| The Clock Shadow
Creamer, one of only a few urban cheese factories in the
country, produces curds, quark, ricotta, mozzarella and other
cheeses. |
 |
It began with a
cheese curds conundrum. Bob Wills, owner of Cedar Grove Cheese in
Plain, Wis., struggled to deliver fresh curds — so fresh, they
squeak — to Milwaukee retailers by early afternoon each day. The
240-mile round trip posed a challenge.
Now, when cheese
lovers walk into Clock Shadow Creamery in Milwaukee’s Walker’s
Point neighborhood, which Wills opened in June as one of the country’s
few urban cheese factories (others are in places like New York City’s
Times Square and Seattle’s Pike Place Market), the problem is
solved. Cheese curds are sold just a few hundred feet from where they
were made that morning. "They’re squeaky and fresh and that’s
how they should be," Wills says. "The whole idea here is to
serve the city with fresher cheese than they can get otherwise."
Other fresh cheeses, like quark, ricotta and mozzarella, are made and
retailed here, too. It’s attracted the attention of local chefs.
"Peter (Sandroni) from La Merenda is down here twice a day for
cheese," Wills says.
In 1989 Wills
bought Cedar Grove Cheese from his in-laws. Under his guidance, the
creamery produced the country’s first non-rBGH cheese and was among
the first to make grass-fed, organic cheeses.
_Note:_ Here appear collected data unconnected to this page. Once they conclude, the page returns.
Lemma actor_step_inv h n msg t s r pre queue :
  node_inv h n -> steps (handle msg n.(actor)) t (Complete (s, r)) ->
  responses pre = [] -> (forall id resp, msg = NetworkMsg.OutgoingResponse id resp -> Message msg ∈ pre) ->
  (forall e, msg = NetworkMsg.NewEvent e -> e ∈ n.(event_queue)) -> queue ⊆ n.(event_queue) ->
  node_inv (h ++ pre ++ (ActorCall <$> t.*1)) (mk_node s n.(task) (n.(ctrl_queue) ++ sent_ctrl t.*1) queue).
Proof.
  intros Hi Hs Hpre Hmsg Hev Hq.
  pose proof (wp_complete _ _ _ _ _ _ _ _ (handle_wp msg n.(actor)) Hs (answered_any _ _)) as Hw. cbn in Hw.
  assert (Hresp : responses (h ++ pre ++ (ActorCall <$> t.*1)) = responses h).
  { unfold responses in *. rewrite !omap_app, Hpre. fold (responses (ActorCall <$> t.*1)).
    by rewrite actor_responses, app_nil_r. }
  split; cbn [actor task ctrl_queue event_queue]; rewrite ?Hresp.
  - intros j ch Hj. destruct (inv_channels _ _ Hi j ch Hj) as [(peer & body & ?) ?].
    split; [exists peer, body; by apply reported_mono|done].
  - intros j peer body Hj. destruct (inv_events _ _ Hi j peer body) as [ch ?]; [set_solver|].
    exists ch. by apply reported_mono.
  - intros id j [Hj|(peer & body & req & -> & -> & Hd & Hc)]%Hw.
    { destruct (inv_waiting _ _ Hi _ _ Hj) as [? ?]. split; [done|by apply told_mono]. }
    split; [done|]. destruct (inv_events _ _ Hi j peer body (Hev _ eq_refl)) as [ch Hr].
    exists peer, body, ch, req. split; [by apply reported_mono|]. split; [done|]. set_solver.
  - intros j data [Hj|Hj]%elem_of_app; [by apply replied_mono, (inv_ctrl _ _ Hi)|].
    apply elem_of_sent_ctrl, list_elem_of_fmap in Hj as ([c x] & Hc & Hj). cbn in Hc. subst c.
    apply list_elem_of_split in Hj as (t1 & t2 & Ht).
    destruct (wp_trace_allowed _ _ _ _ _ _ _ _ _ _ _ _ (handle_wp msg n.(actor)) Hs (answered_any _ _) Ht j data eq_refl)
      as (id & resp & -> & He & Hid).
    destruct (inv_waiting _ _ Hi _ _ Hid) as [-> Htold]. split; [by apply told_mono|].
    exists resp. specialize (Hmsg _ _ eq_refl). set_solver.
  - intros ch data Hin. destruct (inv_responses _ _ Hi ch data) as (j & peer & body & ? & ?).
    { apply elem_of_app in Hin as [?|[Hin|Hin]%elem_of_app]; [done| |set_solver].
      exfalso. apply (not_elem_of_nil ch). rewrite <- Hpre. apply list_elem_of_omap. eauto. }
    exists j, peer, body. split; [by apply reported_mono|by apply replied_mono].
  - apply (inv_once _ _ Hi).
Qed.

(** Steps of the task that answer nothing. *)
Lemma task_step_inv h n pre calls net ctrl events :
  node_inv h n -> responses pre = [] -> silent calls ->
  (forall j ch, net.(NetworkState.sync_channels) !! j = Some ch ->
     n.(task).(NetworkState.sync_channels) !! j = Some ch \/
     (exists peer body, reported pre peer j body ch) /\ ch ∉ responses h) ->
  ctrl ⊆ n.(ctrl_queue) ->
  (forall j peer body, Event.Sync (RawMessage.Request j peer body) ∈ events ->
     Event.Sync (RawMessage.Request j peer body) ∈ n.(event_queue) \/ exists ch, reported pre peer j body ch) ->
  node_inv (h ++ pre ++ (TaskCall <$> calls)) (mk_node n.(actor) net ctrl events).
Proof.
  intros Hi Hpre Hs Hch Hctrl Hev.
  assert (Hresp : responses (h ++ pre ++ (TaskCall <$> calls)) = responses h).
  { unfold responses in *. rewrite !omap_app, Hpre. fold (responses (TaskCall <$> calls)).
    by rewrite silent_responses, app_nil_r. }
  split; cbn [actor task ctrl_queue event_queue]; rewrite ?Hresp.
  - intros j ch [Hj|[(peer & body & ?) ?]]%Hch.
    + destruct (inv_channels _ _ Hi j ch Hj) as [(peer & body & ?) ?].
      split; [exists peer, body; by apply reported_mono|done].
    + split; [exists peer, body; unfold reported in *; set_solver|done].
  - intros j peer body [Hj|[ch ?]]%Hev; [|exists ch; unfold reported in *; set_solver].
    destruct (inv_events _ _ Hi j peer body Hj) as [ch ?]. exists ch. by apply reported_mono.
  - intros id j Hj. destruct (inv_waiting _ _ Hi _ _ Hj). split; [done|by apply told_mono].
  - intros j data Hj. apply replied_mono, (inv_ctrl _ _ Hi). set_solver.
  - intros ch data Hin. destruct (inv_responses _ _ Hi ch data) as (j & peer & body & ? & ?).
    { apply elem_of_app in Hin as [?|[Hin|Hin]%elem_of_app]; [done| |].
      - exfalso. apply (not_elem_of_nil ch). rewrite <- Hpre. apply list_elem_of_omap. eauto.
      - apply list_elem_of_fmap in Hin as (c & [= <-] & Hc). by apply Hs in Hc. }
    exists j, peer, body. split; [by apply reported_mono|by apply replied_mono].
  - apply (inv_once _ _ Hi).
Qed.

(** The step that answers a request. The channels of the requests are different,
    so the channel is not remembered under another identifier. *)
Lemma answer_step_inv h n j data ch net queue :
  node_inv h n -> n.(ctrl_queue) = CtrlMsg.SyncReply j data :: queue ->
  n.(task).(NetworkState.sync_channels) !! j = Some ch ->
  net.(NetworkState.sync_channels) = delete j n.(task).(NetworkState.sync_channels) ->
  NoDup (request_channels h) ->
  node_inv (h ++ [TaskCall (SwarmCall.SendResponse ch data)]) (mk_node n.(actor) net queue n.(event_queue)).
Proof.
  intros Hi Hq Hj Hnet Hdup. destruct (inv_channels _ _ Hi j ch Hj) as [(peer & body & Hrep) Hfresh].
  assert (Hresp : responses (h ++ [TaskCall (SwarmCall.SendResponse ch data)]) = responses h ++ [ch]).
  { unfold responses. by rewrite omap_app. }
  split; cbn [actor task ctrl_queue event_queue]; rewrite ?Hresp, ?Hnet.
  - intros j' ch' [Hne Hj']%lookup_delete_Some. destruct (inv_channels _ _ Hi j' ch' Hj') as [(peer' & body' & Hrep') ?].
    split; [exists peer', body'; by apply reported_mono|].
    rewrite elem_of_app, list_elem_of_singleton. intros [?| ->]; [done|]. apply Hne.
    apply reported_request in Hrep, Hrep'. by injection (NoDup_fmap_inj _ _ _ _ Hdup Hrep Hrep' eq_refl).
  - intros j' peer' body' Hj'. destruct (inv_events _ _ Hi j' peer' body' Hj') as [c ?]. exists c. by apply reported_mono.
  - intros id j' Hj'. destruct (inv_waiting _ _ Hi _ _ Hj'). split; [done|by apply told_mono].
  - intros j' data' Hj'. apply replied_mono, (inv_ctrl _ _ Hi). rewrite Hq. set_solver.
  - intros ch' data' [Hin|[= -> ->]%list_elem_of_singleton]%elem_of_app.
    + destruct (inv_responses _ _ Hi ch' data' Hin) as (j' & peer' & body' & ? & ?).
      exists j', peer', body'. split; [by apply reported_mono|by apply replied_mono].
    + exists j, peer, body. split; [by apply reported_mono|]. apply replied_mono, (inv_ctrl _ _ Hi). rewrite Hq. set_solver.
  - apply NoDup_app. split; [apply (inv_once _ _ Hi)|]. split; [set_solver|apply NoDup_singleton].
Qed.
Establishing Clock
Shadow Creamery — a challenge, given the decreased square footage,
which makes aging of cheeses impossible — fueled his want for
innovation. "I had just been to Seattle and was thinking about
‘local,’" says Wills, who frequently receives calls from
others around the country pondering urban cheese factories. It was a
call from local developer Juli Kaufmann that alerted him to the
building on a former brownfield site. Today, it’s an eco-friendly
building with geo-thermal wells, a rooftop garden with a
rainwater-collection system and a commitment during its construction
to use 50-percent recycled materials.
Wills
estimates about 100 people visit daily, some paying $3 for a tour of
the factory as seen through large windows and a historical overview of
Wisconsin cheesemaking. "I thought it would be so cool for people
to see how the cheese is made," Wills says. "In some ways
this is more than a cheese factory. One of the things about this
location is local, local and local." After the tour there is a
tasting and the opportunity to buy scoops of ice cream or ice cream
sandwiches from Purple Door Ice Cream in the same space. Founders
Lauren and Steve Schultz shifted their production of ice cream —
featuring local ingredients, in artisan flavors like Fair Trade Banana
Chocolate Walnut and Chocolate Guatemala Roast — into the creamery
shortly after it opened.
Wills has been
pleased to see his cheeses pop up on restaurant menus in Walker’s
Point, a fitting tribute for this cheese factory named after the
neighborhood’s most iconic image: the Allen-Bradley Clock Tower.
"It’s become a mecca for restaurateurs," he says about
Walker’s Point. "Most of these are using our cheeses. We just
feel like we’re really loved here."
Future plans
call for cheesemaking classes and tutorials in pairing wines with the
Clock Shadow Creamery cheeses made here.